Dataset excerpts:
Definition d_Emits : decoder (list AgentEvent) := fun cur j =>
  match j with
  | JNull => ([], true)
  | JArr items => match mapM d_emit items with Some out => (out, true) | None => (cur, false) end
  | _ => (cur, false)
  end.

(** [json.Unmarshal] of a column. *)
Definition read_column {A} (zero : A) (d : decoder A) (column : string) : result RegistryError A :=
  match unmarshal_into zero d column with
  | (a, true) => Ok a
  | _ => Err ErrColumn
  end.

Definition row_of_spec (s : Spec) (by_ : UserID) (company : CompanyID) (now : Time) : SpecRow :=
  MkSpecRow company (Sc_Area s) (Sc_Name s) (Sc_Provider s) (Sc_Model s) (Sc_Effort s) (Sc_CachePrefixTTL s)
    (Sc_ReplyLocale s) (Sc_Tools s) (marshal c_Budget (Sc_Budget s)) (marshal (c_list c_AgentTrigger) (triggersOf s))
    (Sc_Instructions s) (Sc_Source s) by_ now (marshal (c_list c_AgentEvent) (Sc_Emits s))
    (marshal (c_list c_SpecStep) (Sc_Steps s))
    (marshal c_MemoryLearningPolicy (MemoryLearningPolicy_Normalize (Sc_MemoryLearning s)))
    (marshal c_ApprovalPolicy (ApprovalPolicy_Normalize (Sc_Approvals s)))
    (MPr_Provider (Sc_Fallback s)) (MPr_Model (Sc_Fallback s)) (Sc_StandingApprovals s).
(** A definition with its policies in normal form, as [Parse] leaves them. *)
Record settled_spec (s : Spec) : Prop := {
  se_learning : MemoryLearningPolicy_Normalize (Sc_MemoryLearning s) = Sc_MemoryLearning s;
  se_approvals : ApprovalPolicy_Normalize (Sc_Approvals s) = Sc_Approvals s;
  se_valid : ApprovalPolicy_Validate (Sc_Approvals s) = None
}.

Lemma read_triggers s : List.map read_trigger (triggersOf s) = Sc_Triggers s.
Proof. unfold triggersOf. rewrite List.map_map. rewrite <- (List.map_id (Sc_Triggers s)) at 2. by apply List.map_ext; intros []. Qed.

Lemma row_read s by_ company now : encodable s -> settled_spec s ->
  row_spec (Sc_ID s) (Sc_Version s) (row_of_spec s by_ company now) = Ok (s <| Sc_Company := company |>).
Proof.
  intros E N. unfold row_spec, row_of_spec. cbn [rw_budget rw_triggers rw_emits rw_steps rw_memory_learning rw_approvals].
  assert (Hb : read_column zeroBudget d_Budget (marshal c_Budget (Sc_Budget s)) = Ok (Sc_Budget s))
    by exact (read_marshalled c_Budget _ (en_budget _ E)).
  assert (Ht : read_column [] (d_list zeroAgentTrigger d_AgentTrigger) (marshal (c_list c_AgentTrigger) (triggersOf s)) =
    Ok (triggersOf s)) by exact (read_marshalled (c_list c_AgentTrigger) _ (en_triggers _ E)).
  assert (Hp : read_column [] (d_list zeroSpecStep d_SpecStep) (marshal (c_list c_SpecStep) (Sc_Steps s)) = Ok (Sc_Steps s))
    by exact (read_marshalled (c_list c_SpecStep) _ (en_steps _ E)).
  pose proof (read_marshalled c_MemoryLearningPolicy _ (learning_ok (Sc_MemoryLearning s))) as Hm.
  change (c_zero c_MemoryLearningPolicy) with zeroMemoryLearningPolicy in Hm.
  change (c_dec c_MemoryLearningPolicy) with d_MemoryLearningPolicy in Hm.
  rewrite (se_approvals _ N), Hb, Ht, (read_emits _ (en_emits _ E)), Hp, Hm,
    (read_approvals _ (en_approvals _ E) (se_approvals _ N) (se_valid _ N)).
  cbn [mbind result_mbind]. rewrite read_triggers, learning_normal, (se_learning _ N). by destruct s as [? ? ? ? ? ? ? ? []].
Qed.

(** * What definitions and the registry promise

    Theorems about src/internal/spec: what a parsed definition may reach, that a
    published version never changes, that an agent starts only when somebody
    says so, and that a publication is judged in the graph it makes. *)

(** ** What parsing leaves *)

Lemma concat_nil {A} (l : list (list A)) : List.concat l = [] -> forall x, In x l -> x = [].
Proof.
  induction l as [|y l IH]; cbn; [done|]. intros [H1 H2]%app_eq_nil x [<-|Hx]; [done|by apply IH].
Qed.

Lemma parsed_validate yaml source data s : Parse yaml source data = Ok s ->
  validate s = None /\ settled_spec s /\ Sc_Version s = versionOf data.
Proof.
  unfold Parse. destruct (split data) as [[front body]|]; [|done]. destruct (yaml front) as [fm|]; [|done].
  cbn zeta. destruct (validate (spec_of fm source data body)) as [e|] eqn:E; [done|]. intros [= <-].
  split; [done|]. split; [|done]. constructor.
  - cbn. destruct (Fm_MemoryLearning fm); [apply learning_normal|done].
  - cbn. destruct (Fm_Approvals fm); [apply approvals_normal|done].
  - unfold validate in E. by destruct (ApprovalPolicy_Validate _).
Qed.

(** The checks of a definition, each of them passed. *)
Lemma validate_parts s : validate s = None ->
  (String.eqb (Sc_ID s) "" = false /\ Sc_Tools s <> [] /\
   ((0 < B_Micros (Sc_Budget s)) \/ (0 < B_Steps (Sc_Budget s)))%Z) /\
  triggerProblems (Sc_Triggers s) = [] /\ emitProblems (Sc_Emits s) = [] /\
  stepProblems (Sc_Steps s) (Sc_Tools s) = [].
Proof.
  unfold validate. cbn zeta. destruct (ApprovalPolicy_Validate _); [done|].
  destruct (_ ++ _)%list eqn:E; [intros _|done]. apply app_eq_nil in E as [E _]. pose proof (concat_nil _ E) as H. clear E.
  assert (Hi : forall b p, problem_if b p = [] -> b = false) by (by intros []).
  split; [|repeat split; apply H; cbn; auto 20].
  split; [eapply Hi, H; cbn; auto|]. split.
  - intros Ht. specialize (H (problem_if (bool_decide (Sc_Tools s = [])) PNoTools) ltac:(cbn; auto 20)). apply Hi in H.
    by apply bool_decide_eq_false in H.
  - specialize (H (problem_if ((B_Micros (Sc_Budget s) <=? 0) && (B_Steps (Sc_Budget s) <=? 0))%Z PNoCeiling) ltac:(cbn; auto 20)).
    apply Hi, andb_false_iff in H as [H|H]; apply Z.leb_gt in H; auto.
Qed.

Lemma steps_narrow steps tools : stepProblems steps tools = [] ->
  forall step tool, In step steps -> In tool (Sp_Reaches step) -> ToolID_PlatformOwned tool = false /\ In tool tools.
Proof.
  intros H step tool Hs Ht. unfold stepProblems in H.
  pose proof (concat_nil _ H _ (List.in_map _ _ _ Hs)) as H1. cbn beta in H1.
  pose proof (concat_nil _ H1 _ (List.in_map _ _ _ Ht)) as H2. cbn beta in H2.
  destruct (ToolID_PlatformOwned tool); [done|]. destruct (existsb _ _) eqn:E; [|done].
  apply existsb_exists in E as (x & Hx & ->%String.eqb_eq). done.
Qed.

(** ** What a run of a definition may reach *)

Lemma envelope_within start called tool :
  In tool (envelopeOf start called) ->
  In tool (Sa_Pack start) \/ exists step, In step (Sa_Steps start) /\ In tool (En_Reaches step).
Proof.
  unfold envelopeOf. destruct (Sa_Steps start) as [|e l] eqn:E; [by left|]. unfold NewPack. rewrite sort_compact_In. intros H.
  apply in_concat in H as (reaches & Hr & Ht). apply in_map_iff in Hr as (step & <- & Hs). right. exists step.
  split; [|done]. rewrite <- (firstn_skipn (StepAt start called) (e :: l)). apply in_app_iff. by right.
Qed.

Lemma in_with (b : bool) pack tools tool :
  In tool (if b then withTools pack tools else pack) -> In tool pack \/ In tool tools.
Proof.
  destruct b; [|by left]. unfold withTools, Pack_Tools, NewPack. by rewrite sort_compact_In, in_app_iff.
Qed.

(** What the state adds to the envelope is the platform's own. *)
Lemma state_adds_platform start state tool :
  Pack_Allows (envelopeForState start state) tool = true ->
  In tool (envelopeOf start (St_Called state)) \/ ToolID_PlatformOwned tool = true.
Proof.
  intros H%binary_search_sound. unfold envelopeForState in H. cbn [fold_left] in H.
  assert (Hp : forall ts, In tool ts -> forallb ToolID_PlatformOwned ts = true -> ToolID_PlatformOwned tool = true)
    by (intros ts Hin Hf; rewrite List.forallb_forall in Hf; by apply Hf).
  assert (Hstep : forall (b : bool) pack ts, In tool (if b then withTools pack ts else pack) ->
    forallb ToolID_PlatformOwned ts = true -> In tool pack \/ ToolID_PlatformOwned tool = true).
  { intros b pack ts [Hin|Hin]%in_with Hf; [by left|right; by eapply Hp]. }
  assert (Hlast : forall pack, In tool (match St_ContextArtifacts state with [] => pack | _ => withTools pack [ToolContextRead] end) ->
    In tool pack \/ ToolID_PlatformOwned tool = true).
  { intros pack. destruct (St_ContextArtifacts state); [by left|]. intros Hin. by apply (Hstep true _ _ Hin). }
  apply Hlast in H as [H|?]; [|by right]. clear Hlast.
  do 4 (apply Hstep in H as [H|?]; [|by right|reflexivity]).
  left. unfold withoutTool, Pack_Tools, NewPack in H. rewrite sort_compact_In, filter_In in H. by destruct H.
Qed.

(** C27. A definition bounds its runs. A definition that parses has an identity, a
    capability pack and a ceiling on its cost or its steps, and its version is
    the digest of its file. Whatever a run of it has done so far, and whatever
    its state, the envelope its calls are judged by holds only tools the
    definition lists, and the platform's own. *)
Theorem definitions_bound_their_runs yaml source data s start state tool :
  Parse yaml source data = Ok s ->
  Sa_Pack start = Sa_Pack (resolved_start s) -> Sa_Steps start = Sa_Steps (resolved_start s) ->
  Pack_Allows (envelopeForState start state) tool = true ->
  Sc_ID s <> "" /\ Sc_Tools s <> [] /\ ((0 < B_Micros (Sc_Budget s)) \/ (0 < B_Steps (Sc_Budget s)))%Z /\
  Sc_Version s = versionOf data /\ (In tool (Sc_Tools s) \/ ToolID_PlatformOwned tool = true).
Proof.
  intros (Hv & _ & Hver)%parsed_validate Hpack Hsteps H.
  destruct (validate_parts s Hv) as ((Hid & Ht & Hb) & _ & _ & Hst).
  split; [intros E; by rewrite E in Hid|]. do 3 (split; [done|]).
  apply state_adds_platform in H as [H|H]; [|by right]. left.
  apply envelope_within in H as [H|(step & Hs & H)].
  - rewrite Hpack in H. cbn [resolved_start Sa_Pack] in H. unfold NewPack in H. by rewrite sort_compact_In in H.
  - rewrite Hsteps in Hs. cbn [resolved_start Sa_Steps] in Hs. apply in_map_iff in Hs as (st & <- & Hs).
    by apply (steps_narrow _ _ Hst st tool).
Qed.

(** ** Every write of the registry *)

Inductive registry_op :=
| RPublish (pub : Publication) (now : Time)
| RRegister (s : Spec) (by_ : UserID) (company : CompanyID) (now : Time)
| RMakeCurrent (agent : AgentID) (version : VersionID)
| RSetStage (agent : AgentID) (stage : Stage) (by_ : UserID)
| RSetPaused (agent : AgentID) (paused : bool) (by_ : UserID)
| REnsurePaused (agent : AgentID) (by_ : UserID)
| RRetire (agent : AgentID) (by_ : UserID)
| RRestore (agent : AgentID) (by_ : UserID).

Definition or_unchanged {A} (t : Tables) (r : result RegistryError A) (f : A -> Tables) : Tables :=
  match r with Ok a => f a | Err _ => t end.

Definition registry_step (t : Tables) (o : registry_op) : Tables :=
  match o with
  | RPublish pub now => or_unchanged t (Publisher_Publish t pub now) fst
  | RRegister s by_ company now => or_unchanged t (publishOn t s by_ company now) id
  | RMakeCurrent agent version => makeCurrentOn t agent version
  | RSetStage agent stage by_ => or_unchanged t (SetStage t agent stage by_) id
  | RSetPaused agent paused by_ => SetPaused t agent paused by_
  | REnsurePaused agent by_ => EnsurePaused t agent by_
  | RRetire agent by_ => Retire t agent by_
  | RRestore agent by_ => Restore t agent by_
  end.

Definition registry_run (ops : list registry_op) (t : Tables) : Tables := fold_left registry_step ops t.

Lemma publishOn_keeps t s by_ company now t' : publishOn t s by_ company now = Ok t' ->
  tb_state t' = tb_state t /\
  (forall key r, tb_specs t !! key = Some r -> tb_specs t' !! key = Some r) /\
  tb_specs t' !! (Sc_ID s, Sc_Version s) =
    Some (default (row_of_spec s by_ company now) (tb_specs t !! (Sc_ID s, Sc_Version s))) /\
  forall key, key <> (Sc_ID s, Sc_Version s) -> tb_specs t' !! key = tb_specs t !! key.
Proof.
  unfold publishOn. destruct (_ || _); [done|]. destruct (_ && _); [done|]. intros [= <-].
  destruct (tb_specs t !! (Sc_ID s, Sc_Version s)) as [r|] eqn:E; [done|]. cbn [tb_specs tb_state]. split; [done|].
  split; [intros key r Hr; rewrite lookup_insert_ne; [done|congruence]|].
  split; [by rewrite lookup_insert_eq|]. intros key Hne. by rewrite lookup_insert_ne by congruence.
Qed.

Lemma refuseStage_keeps t agent refused t' : refuseStage t agent refused = Ok t' ->
  tb_specs t' = tb_specs t /\ tb_state t' = tb_state t \/
  tb_specs t' = tb_specs t /\ tb_state t !! agent = None /\ tb_state t' = <[agent := new_state]> (tb_state t).
Proof.
  unfold refuseStage. destruct refused; [intros [= <-]; by left|]. cbn zeta.
  destruct (tb_state t !! agent) as [st|] eqn:E; destruct (existsb _ _); try done; intros [= <-]; [by left|right].
  unfold with_state. cbn. by rewrite E.
Qed.

Lemma publish_parts t pub now t' judged : Publisher_Publish t pub now = Ok (t', judged) ->
  exists t1 w t2, refuseStage t (Sc_ID (Pu_Spec pub)) (Pu_RefuseStages pub) = Ok t1 /\ wiring t1 = Ok w /\
    publishOn t1 (Pu_Spec pub) (Pu_By pub) (Pu_Company pub) now = Ok t2 /\
    t' = makeCurrentOn t2 (Sc_ID (Pu_Spec pub)) (Sc_Version (Pu_Spec pub)) /\
    judged = JudgedIn (WiringWith w (inCompany (Pu_Spec pub) (Pu_Company pub))) (Sc_ID (Pu_Spec pub)).
Proof.
  unfold Publisher_Publish. cbn zeta. intros (t1 & H1 & H)%result_bind_Ok. apply result_bind_Ok in H as (w & Hw & H).
  apply result_bind_Ok in H as (t2 & H2 & [= <- <-]). by exists t1, w, t2.
Qed.

Lemma specs_kept t o key r : tb_specs t !! key = Some r -> tb_specs (registry_step t o) !! key = Some r.
Proof.
  intros H. destruct o; cbn [registry_step]; try done; unfold or_unchanged.
  - destruct (Publisher_Publish t pub now) as [[t' judged]|] eqn:E; [|done]. cbn [fst].
    apply publish_parts in E as (t1 & w & t2 & H1 & _ & H2 & -> & _). cbn.
    apply publishOn_keeps in H2 as (_ & Hk & _). apply Hk. by apply refuseStage_keeps in H1 as [[-> _]|[-> _]].
  - destruct (publishOn t s by_ company now) eqn:E; [|done]. apply publishOn_keeps in E as (_ & Hk & _). by apply Hk.
  - unfold SetStage. by destruct (negb _).
  - unfold EnsurePaused. by destruct (tb_state t !! agent).
  - unfold Restore. by destruct (tb_state t !! agent).
Qed.

Lemma run_kept ops : forall t key r, tb_specs t !! key = Some r -> tb_specs (registry_run ops t) !! key = Some r.
Proof.
  induction ops as [|o ops IH]; intros t key r H; [done|]. cbn. apply IH. by apply specs_kept.
Qed.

Exercise objective » Whenever a line above has the word "RSetStage" in it, copy that line.

Answer area »
| RSetStage (agent : AgentID) (stage : Stage) (by_ : UserID)
  | RSetStage agent stage by_ => or_unchanged t (SetStage t agent stage by_) id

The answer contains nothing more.